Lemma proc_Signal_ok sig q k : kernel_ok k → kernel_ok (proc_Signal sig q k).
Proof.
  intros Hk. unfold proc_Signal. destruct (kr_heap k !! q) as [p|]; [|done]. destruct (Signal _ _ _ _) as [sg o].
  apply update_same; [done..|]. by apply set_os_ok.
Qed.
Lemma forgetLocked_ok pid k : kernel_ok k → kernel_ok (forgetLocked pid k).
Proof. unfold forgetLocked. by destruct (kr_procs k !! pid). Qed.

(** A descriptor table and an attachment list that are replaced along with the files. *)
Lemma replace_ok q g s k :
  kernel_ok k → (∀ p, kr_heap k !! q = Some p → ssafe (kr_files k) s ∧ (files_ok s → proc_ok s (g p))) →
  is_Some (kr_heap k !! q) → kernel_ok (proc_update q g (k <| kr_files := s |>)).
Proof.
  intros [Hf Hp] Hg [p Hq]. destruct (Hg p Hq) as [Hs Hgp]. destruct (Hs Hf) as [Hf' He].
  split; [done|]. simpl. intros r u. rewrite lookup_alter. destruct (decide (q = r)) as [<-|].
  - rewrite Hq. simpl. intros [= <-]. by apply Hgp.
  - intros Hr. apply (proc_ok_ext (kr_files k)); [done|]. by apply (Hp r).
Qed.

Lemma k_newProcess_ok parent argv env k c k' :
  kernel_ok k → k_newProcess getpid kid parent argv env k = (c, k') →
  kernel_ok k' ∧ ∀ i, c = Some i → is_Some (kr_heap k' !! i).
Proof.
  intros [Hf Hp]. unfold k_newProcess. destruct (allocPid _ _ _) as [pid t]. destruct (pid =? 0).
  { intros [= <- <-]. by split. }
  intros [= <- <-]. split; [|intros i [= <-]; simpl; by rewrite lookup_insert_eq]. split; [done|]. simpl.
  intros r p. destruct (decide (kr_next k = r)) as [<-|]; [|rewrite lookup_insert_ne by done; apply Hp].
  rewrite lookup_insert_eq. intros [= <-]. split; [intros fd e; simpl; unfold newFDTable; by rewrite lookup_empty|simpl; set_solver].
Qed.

━━━━━━━━

| PROBLEM DESCRIPTION |
Nothing but the exact lines from the start of the material through the line holding "Lemma replace_ok q", both included, belongs in the answer.

| OUTPUT FOR THIS EXERCISE |
Lemma proc_Signal_ok sig q k : kernel_ok k → kernel_ok (proc_Signal sig q k).
Proof.
  intros Hk. unfold proc_Signal. destruct (kr_heap k !! q) as [p|]; [|done]. destruct (Signal _ _ _ _) as [sg o].
  apply update_same; [done..|]. by apply set_os_ok.
Qed.
Lemma forgetLocked_ok pid k : kernel_ok k → kernel_ok (forgetLocked pid k).
Proof. unfold forgetLocked. by destruct (kr_procs k !! pid). Qed.

(** A descriptor table and an attachment list that are replaced along with the files. *)
Lemma replace_ok q g s k :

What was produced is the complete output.